Soportes Refractarios
Variedad de soportes
Sobre Soportes Refractarios
Los soportes refractarios constituyen una herramienta fundamental en el taller de todo ceramista, ya que son los elementos diseñados para sostener, organizar y optimizar el espacio dentro del horno durante la quema. Fabricados con materiales capaces de soportar choques térmicos extremos y temperaturas elevadas sin deformarse ni fundirse, estos accesorios garantizan que las piezas de arcilla y esmalte se horneen de manera uniforme y segura. Su función principal no solo es multiplicar la capacidad de carga del horno aprovechando la altura mediante estanterías móviles, sino también evitar que los esmaltes fundidos entren en contacto directo con las placas del horno o que las piezas se adhieran entre sí durante los procesos de cocción.
Existe una amplia variedad de soportes adaptados a las diferentes necesidades del proceso cerámico. Entre los más comunes se encuentran los pilotes o columnas refractarias, que se utilizan para regular la altura entre las placas del horno, permitiendo crear múltiples niveles de carga. También se destacan los soportes tipo percha o trípodes, conocidos popularmente como tetones o estrellas, diseñados con puntas mínimas de contacto para sostener piezas esmaltadas por completo en su base, minimizando las marcas posteriores. Asimismo, existen soportes específicos para vajilla, azulejos y cuentas de joyería, cada uno pensado para maximizar la circulación del calor y asegurar la estabilidad de las piezas según su morfología y peso.

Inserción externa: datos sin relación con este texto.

(** Every position is the place of one rank. *)
Lemma order_onto (cm_future : list float) (i : nat) :
  (i < length cm_future)%nat ->
  exists j, (j < length cm_future)%nat /\ nth j (step6_order cm_future) 0%nat = i.
Proof.
  intros Hi. unfold step6_order.
  assert (Hin : In i (Np.argsort fsortleb cm_future)).
  { apply (Permutation_in _ (Permutation_sym (argsort_perm fsortleb cm_future))).
    apply in_seq. lia. }
  apply (In_nth _ _ 0%nat) in Hin. destruct Hin as (j & Hj & E).
  rewrite argsort_length in Hj. now exists j.
Qed.

(** X16.  Step 6 without thresholds maps values of equal rank together and
    puts them back in place: the mapping is called on the sorted [cm_future],
    and the value it returns for rank [j] ends up at the position that the
    [j]-th smallest value of [cm_future] had.  A mapping that changes nothing
    gives [cm_future] back. *)
Theorem step6_maps_equal_ranks {G : Type} {K : ISIMIP.Kernels G} (self : ISIMIP.t)
    (obs_hist obs_future cm_hist cm_future vals : list float) (w w1 : World G) :
  ISIMIP.has_lower_threshold self = false ->
  ISIMIP.has_upper_threshold self = false ->
  cm_future <> [] ->
  ISIMIP._step6_adjust_values_between_thresholds self
    (ISIMIP._get_values_between_thresholds self (Np.sort fsortleb obs_hist))
    (ISIMIP._get_values_between_thresholds self (Np.sort fsortleb obs_future))
    (ISIMIP._get_values_between_thresholds self (Np.sort fsortleb cm_hist))
    (step6_sorted cm_future)
    (ISIMIP._get_values_between_thresholds self (step6_sorted cm_future)) w
  = (OK vals, w1) ->
  length vals = length cm_future ->
  exists mapped,
    ISIMIP.step6 self obs_hist obs_future cm_hist cm_future w = (OK mapped, w1)
    /\ (forall j, (j < length cm_future)%nat ->
          nth (nth j (step6_order cm_future) 0%nat) mapped NaN = nth j vals NaN)
    /\ (vals = step6_sorted cm_future -> mapped = cm_future).
Proof.
  intros Hlow Hup Hne Hk Hvals.
  pose proof (step6_sorted_length cm_future) as Hlen.
  assert (Hb : step6_bounded self cm_future 0 0 = step6_sorted cm_future).
  { unfold step6_bounded. cbv zeta. change (Z.of_nat 0) with 0%Z.
    now rewrite lower_mask_none, upper_mask_none, !put_none. }
  assert (Hr : step6_rest cm_future 0 0 = repeat true (length (step6_sorted cm_future))).
  { unfold step6_rest. cbv zeta. change (Z.of_nat 0) with 0%Z.
    rewrite lower_mask_none, upper_mask_none. apply map2_andb_all. }
  pose proof (step6_run_with_counts self obs_hist obs_future cm_hist cm_future
                0 0 w ltac:(lia)) as Hrun.
  rewrite Hlow, Hup in Hrun. specialize (Hrun eq_refl eq_refl).
  rewrite Hb, Hr, select_all, Hk in Hrun.
  replace (existsb (fun b => b) (repeat true (length (step6_sorted cm_future))))
    with true in Hrun
    by (rewrite Hlen; destruct cm_future; [congruence | reflexivity]).
  rewrite setitem_mask_ok in Hrun
    by (rewrite ?repeat_length, ?count_true_repeat; congruence).
  rewrite put_all in Hrun by congruence.
  exists (step6_unsort cm_future vals). split; [exact Hrun|].
  assert (Hrank : forall j, (j < length cm_future)%nat ->
            nth (nth j (step6_order cm_future) 0%nat) (step6_unsort cm_future vals) NaN
            = nth j vals NaN).
  { intros j Hj. unfold step6_unsort. now apply unsort_entry. }
  split; [exact Hrank|].
  intros ->. apply (nth_ext _ _ NaN NaN).
  - unfold step6_unsort, step6_order. now rewrite length_map, !argsort_length.
  - intros i Hi. unfold step6_unsort, step6_order in Hi.
    rewrite length_map, !argsort_length in Hi.
    destruct (order_onto cm_future i Hi) as (j & Hj & <-).
    rewrite (Hrank j Hj). unfold step6_sorted.
    rewrite (nth_map_any _ _ _ (step6_order cm_future) j NaN 0%nat); [reflexivity|].
    unfold step6_order. now rewrite argsort_length.
Qed.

Para quienes se inician en la cerámica, se recomienda comenzar con un conjunto básico de pilotes de diferentes alturas y algunas placas refractarias estándar, priorizando siempre la estabilidad en el armado de las columnas. A medida que el ceramista avanza hacia un nivel profesional o de producción seriada, se vuelve indispensable incorporar soportes especializados para optimizar cada centímetro cúbico del horno y reducir el consumo energético. La elección del soporte adecuado no solo preserva la vida útil de las resistencias y del revestimiento del horno, sino que también previene accidentes costosos, asegurando que cada horneada sea eficiente y exitosa.